--- SOURCE RECORDS ---

(** [round32] on known single-precision values: 1/3 and 1/10 round to
    0x3EAAAAAB and 0x3DCCCCCD, 2^24 + 1 is a tie and rounds to the even
    2^24, and a number with 24 significant bits is kept. *)
Example round32_known_values :
  round32 (1 # 3) = (11184811 # 33554432)%Q
  /\ round32 (1 # 10) = (13421773 # 134217728)%Q
  /\ round32 (inject_Z 16777217) = inject_Z 16777216
  /\ Qeq (round32 (1199813 # 2097152)) (1199813 # 2097152).
Proof. repeat split; vm_compute; reflexivity. Qed.

Lemma f32_COEFS_length : length (@COEFS Qc f32_externals) = 313.
Proof.
  unfold COEFS, f32_externals, f32_COEFS, example_COEFS.
  rewrite length_map. apply tabulate_length.
Qed.

Lemma f32_image_shape : is_tensor 3 64 64 f32_image.
Proof.
  split; [reflexivity|]. unfold f32_image.
  apply Forall_cons; [apply full_is_map|].
  apply Forall_cons; [apply full_is_map|].
  apply Forall_cons; [apply full_is_map|]. apply Forall_nil.
Qed.

(** Multiplying a palette entry by 1 rounds it to itself. *)
Lemma f32_palette_times_one :
  Forall (fun c : Qc * Qc =>
            @fmul Qc f32_scalar (fst c) (@flit Qc f32_scalar 1) = fst c
            /\ @fmul Qc f32_scalar (snd c) (@flit Qc f32_scalar 1) = snd c)
         (@coefs_to_128 Qc f32_scalar f32_externals).
Proof.
  apply Forall_forall. intros c Hc.
  assert (B : forallb
                (fun c : Qc * Qc =>
                   Qc_eq_bool (@fmul Qc f32_scalar (fst c) (@flit Qc f32_scalar 1)) (fst c)
                   && Qc_eq_bool (@fmul Qc f32_scalar (snd c) (@flit Qc f32_scalar 1))
                                 (snd c))
                (@coefs_to_128 Qc f32_scalar f32_externals) = true)
    by (vm_compute; reflexivity).
  rewrite forallb_forall in B. specialize (B c Hc).
  apply andb_true_iff in B. destruct B as [Ba Bb].
  split; apply Qc_eq_bool_correct; assumption.
Qed.

Lemma projection_chrom_nearest_witness :
  @pixel_ab Qc f32_scalar
    (@projection_chrom Qc f32_scalar f32_externals example_prior f32_loria f32_image) 0 0
  = nth (@nearest_bin Qc f32_scalar (@coefs_to_128 Qc f32_scalar f32_externals)
                      (@pixel_ab Qc f32_scalar f32_image 0 0))
        (@coefs_to_128 Qc f32_scalar f32_externals)
        (@flit Qc f32_scalar 0, @flit Qc f32_scalar 0).
Proof.
  assert (H0 : 0 < 64) by lia.
  destruct (@projection_chrom_nearest Qc f32_scalar f32_externals example_prior
              f32_loria f32_image 0 0
              (@fltb_irrefl Qc Qc_scalar Qc_laws)
              (@fltb_trans Qc Qc_scalar Qc_laws)
              (@fltb_cotrans Qc Qc_scalar Qc_laws)
              f32_palette_times_one eq_refl f32_COEFS_length f32_image_shape H0 H0)
    as (_ & Hpx & _).
  exact Hpx.
Defined.

(** C7, as stated, fails in single-precision arithmetic: at the pixel
    a = 1199813 / 2^21, b = 1945915 / 2^21 the squared distances to the
    palette entries 100 and 101 round to the same number, the projection
    returns entry 100, the first of the two, and entry 101 is the strictly
    nearer one. *)
Lemma projection_chrom_rounding_counterexample :
  @pixel_ab Qc f32_scalar
    (@projection_chrom Qc f32_scalar f32_externals example_prior f32_loria f32_image) 0 0
  = nth 100 (@coefs_to_128 Qc f32_scalar f32_externals)
        (@flit Qc f32_scalar 0, @flit Qc f32_scalar 0)
  /\ Qclt
       (@sqdist Qc Qc_scalar
          (nth 101 (@coefs_to_128 Qc f32_scalar f32_externals) (Q2Qc 0, Q2Qc 0))
          (@pixel_ab Qc f32_scalar f32_image 0 0))
       (@sqdist Qc Qc_scalar
          (nth 100 (@coefs_to_128 Qc f32_scalar f32_externals) (Q2Qc 0, Q2Qc 0))
          (@pixel_ab Qc f32_scalar f32_image 0 0)).
Proof.
  assert (H1 : 1 < 3) by lia. assert (H2 : 2 < 3) by lia.
  split.
  - rewrite (@projection_chrom_entries Qc f32_scalar f32_externals example_prior
               f32_loria f32_image eq_refl f32_COEFS_length
               (tensor_channel f32_image_shape H1)
               (tensor_channel f32_image_shape H2)).
    unfold pixel_ab at 1. cbn [nth]. rewrite !at2_tabulate2 by lia.
    apply injective_projections; apply Qc_is_canon; vm_compute; reflexivity.
  - vm_compute. reflexivity.
Qed.

Lemma projection_chrom_idempotent_witness :
  projection_chrom example_loria (projection_chrom example_loria example_lab_64)
  = projection_chrom example_loria example_lab_64.
Proof.
  apply projection_chrom_idempotent.
  - reflexivity.
  - exact example_COEFS_length.
  - exact example_lab_64_shape.
Defined.

(* ================================================================= *)
(** ** The initial target *)

Section InitialTarget.
Context {F : Type} {SF : Scalar F} {EX : Externals F} {PR : Prior F}.

(** The image [get_initialized_image] returns, entry by entry. *)
Lemma get_initialized_image_entries (e : ECCVImage F) :
  is_tensor 313 64 64 (proba_distrib e) ->
  length COEFS = 313 ->
  get_initialized_image e ones_313
  = [ div100 (luminance_64 e);
      tabulate2 64 64
        (fun h w =>
           fmul (nth (argmax (pixel_column (proba_distrib e) h w))
                     (map fst coefs_to_128) (flit 0))
                (flit 1));
      tabulate2 64 64
        (fun h w =>
           fmul (nth (argmax (pixel_column (proba_distrib e) h w))
                     (map snd coefs_to_128) (flit 0))
                (flit 1)) ].
Proof.
  intros Hproba Hc. unfold get_initialized_image. cbv zeta.
  assert (Hbound : forall h w, h < 64 -> w < 64 ->
                     argmax (pixel_column (proba_distrib e) h w) < 313).
  { intros h w _ _.
    assert (Hlen : length (pixel_column (proba_distrib e) h w) = 313)
      by (rewrite pixel_column_length; apply Hproba).
    assert (Hb : argmax (pixel_column (proba_distrib e) h w)
                 < length (pixel_column (proba_distrib e) h w)).
    { apply argmax_bound. intros E. rewrite E in Hlen. discriminate Hlen. }
    now rewrite Hlen in Hb. }
  rewrite !broadcast_mul_ones by (now rewrite length_map, coefs_to_128_length).
  rewrite (argmax_axis0_tensor Hproba).
  rewrite (@gather_entries F SF
             (fun k => fmul (nth k (map fst coefs_to_128) (flit 0)) (flit 1)))
    by exact Hbound.
  rewrite (@gather_entries F SF
             (fun k => fmul (nth k (map snd coefs_to_128) (flit 0)) (flit 1)))
    by exact Hbound.
  reflexivity.
Qed.

Lemma coefs_to_128_nth (bin : nat) :
  bin < length COEFS ->
  nth bin coefs_to_128 (flit 0, flit 0)
  = (fmul (flit (1 # 2)) (fadd (coef_at COEFS bin 0) (flit 1)),
     fmul (flit (1 # 2)) (fadd (coef_at COEFS bin 1) (flit 1))).
Proof.
  intros Hbin. unfold coefs_to_128, coef_at. cbn [nth].
  rewrite (nth_indep _ (flit 0, flit 0)
             (fmul (flit (1 # 2)) (fadd (fst (flit 0, flit 0)) (flit 1)),
              fmul (flit (1 # 2)) (fadd (snd (flit 0, flit 0)) (flit 1))))
    by now rewrite length_map.
  exact (map_nth
           (fun ab => (fmul (flit (1 # 2)) (fadd (fst ab) (flit 1)),
                       fmul (flit (1 # 2)) (fadd (snd ab) (flit 1))))
           COEFS (flit 0, flit 0) bin).
Qed.

(** C4, as amended: the initial target has channel 0 equal to
    [luminance_64 / 100], and at every pixel its (a, b) pair is read at the
    bin of greatest probability (the mode, not the mean), as the palette
    coefficients of that bin rescaled to [[0, 1]] by [0.5 * (c + 1)];
    [unnormalize_ab] is not applied. *)
Theorem initial_target_mode (black_image : ndarray F) (net0 : Params) (h w : nat) :
  (forall x : F, fmul x (flit 1) = x) ->
  is_tensor 313 64 64 (proba_distrib (ECCVImage_init black_image)) ->
  length COEFS = 313 ->
  h < 64 -> w < 64 ->
  let e := ECCVImage_init black_image in
  let target := target_dip (Loria_init black_image net0) in
  let bin := argmax (pixel_column (proba_distrib e) h w) in
  bin < 313
  /\ pixel_ab target h w
     = (fmul (flit (1 # 2)) (fadd (coef_at COEFS bin 0) (flit 1)),
        fmul (flit (1 # 2)) (fadd (coef_at COEFS bin 1) (flit 1)))
  /\ nth 0 target [] = div100 (luminance_64 e).
Proof.
  intros Hone Hproba Hc Hh Hw e target bin.
  assert (Hbin : bin < 313).
  { assert (Hlen : length (pixel_column (proba_distrib e) h w) = 313)
      by (rewrite pixel_column_length; apply Hproba).
    assert (Hb : bin < length (pixel_column (proba_distrib e) h w)).
    { apply argmax_bound. intros E. rewrite E in Hlen. discriminate Hlen. }
    now rewrite Hlen in Hb. }
  split; [exact Hbin|].
  unfold target, Loria_init. cbn [target_dip]. fold e.
  rewrite (get_initialized_image_entries e Hproba Hc).
  split; [|reflexivity].
  unfold pixel_ab. cbn [nth]. rewrite !at2_tabulate2 by assumption.
  fold bin. rewrite !Hone, nth_map_fst, nth_map_snd.
  rewrite coefs_to_128_nth by now rewrite Hc.
  reflexivity.
Qed.
End InitialTarget.

Lemma example_eccv_proba_shape :
  is_tensor 313 64 64 (proba_distrib (ECCVImage_init example_image)).
Proof.
  unfold ECCVImage_init, process_eccv. cbn [proba_distrib].
  apply example_proba_shape.
Qed.

Lemma initial_target_mode_witness :
  nth 0 (target_dip (Loria_init example_image (Q2Qc (1 # 2)))) []
  = div100 (luminance_64 (ECCVImage_init example_image)).
Proof.
  assert (H3 : 3 < 64) by lia. assert (H5 : 5 < 64) by lia.
  destruct (@initial_target_mode Qc Qc_scalar example_externals example_prior
              example_image (Q2Qc (1 # 2)) 3 5
              Qcmult_1_r example_eccv_proba_shape example_COEFS_length H3 H5)
    as (_ & _ & Hlum).
  exact Hlum.
Defined.

(** C4, as stated, fails where [unnormalize_ab] is the scaling by 110 of
    eccv16: under the uniform distribution the mode is bin 0, whose
    coefficient a = -1 gives 0.5 * (-1 + 1) = 0 in the target and not
    [unnormalize_ab (-1) = -110]. *)
Lemma initial_target_not_unnormalized_counterexample :
  fst (pixel_ab (target_dip example_loria) 0 0)
  <> unnormalize_ab
       (coef_at COEFS
          (argmax (pixel_column (proba_distrib (eccv example_loria)) 0 0)) 0).
Proof.
  unfold example_loria, Loria_init. cbn [target_dip eccv].
  rewrite (get_initialized_image_entries _ example_eccv_proba_shape example_COEFS_length).
  unfold pixel_ab. cbn [nth fst]. rewrite at2_tabulate2 by lia.
  change (proba_distrib (ECCVImage_init example_image))
    with (repeat (full 64 64 (Q2Qc (1 # 313))) 313).
  intros E. apply (f_equal (@this)) in E. vm_compute in E. discriminate E.
Qed.

(* ================================================================= *)
(** ** The composite loss *)

Lemma zip_with_map_same {A B C D : Type} (f : B -> C -> D) (g : A -> B) (g' : A -> C)
      (l : list A) :
  zip_with f (map g l) (map g' l) = map (fun x => f (g x) (g' x)) l.
Proof. induction l as [|x l IH]; simpl; [reflexivity | now rewrite IH]. Qed.

Lemma flat_map_map {A B C : Type} (f : B -> list C) (g : A -> B) (l : list A) :
  flat_map f (map g l) = flat_map (fun x => f (g x)) l.
Proof. induction l as [|x l IH]; simpl; [reflexivity | now rewrite IH]. Qed.

Section Loss.
Context {F : Type} {SF : Scalar F} {EX : Externals F} {PR : Prior F}.

Lemma rows_from_1_tabulate2 (H W : nat) (g : nat -> nat -> F) :
  rows_from_1 (tabulate2 H W g) = tabulate2 (H - 1) W (fun i j => g (S i) j).
Proof. apply tl_tabulate. Qed.

Lemma rows_but_last_tabulate2 (H W : nat) (g : nat -> nat -> F) :
  rows_but_last (tabulate2 H W g) = tabulate2 (H - 1) W g.
Proof. apply removelast_tabulate. Qed.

---

◆ **DESCRIPTION OF THE TASK**
Among the records above, a stretch begins at the line containing "(** C4, as amended: the" and ends at the line containing "let target := target_dip". Restate that stretch word for word, and nothing else.

◆ **TASK SOLUTION**
(** C4, as amended: the initial target has channel 0 equal to
    [luminance_64 / 100], and at every pixel its (a, b) pair is read at the
    bin of greatest probability (the mode, not the mean), as the palette
    coefficients of that bin rescaled to [[0, 1]] by [0.5 * (c + 1)];
    [unnormalize_ab] is not applied. *)
Theorem initial_target_mode (black_image : ndarray F) (net0 : Params) (h w : nat) :
  (forall x : F, fmul x (flit 1) = x) ->
  is_tensor 313 64 64 (proba_distrib (ECCVImage_init black_image)) ->
  length COEFS = 313 ->
  h < 64 -> w < 64 ->
  let e := ECCVImage_init black_image in
  let target := target_dip (Loria_init black_image net0) in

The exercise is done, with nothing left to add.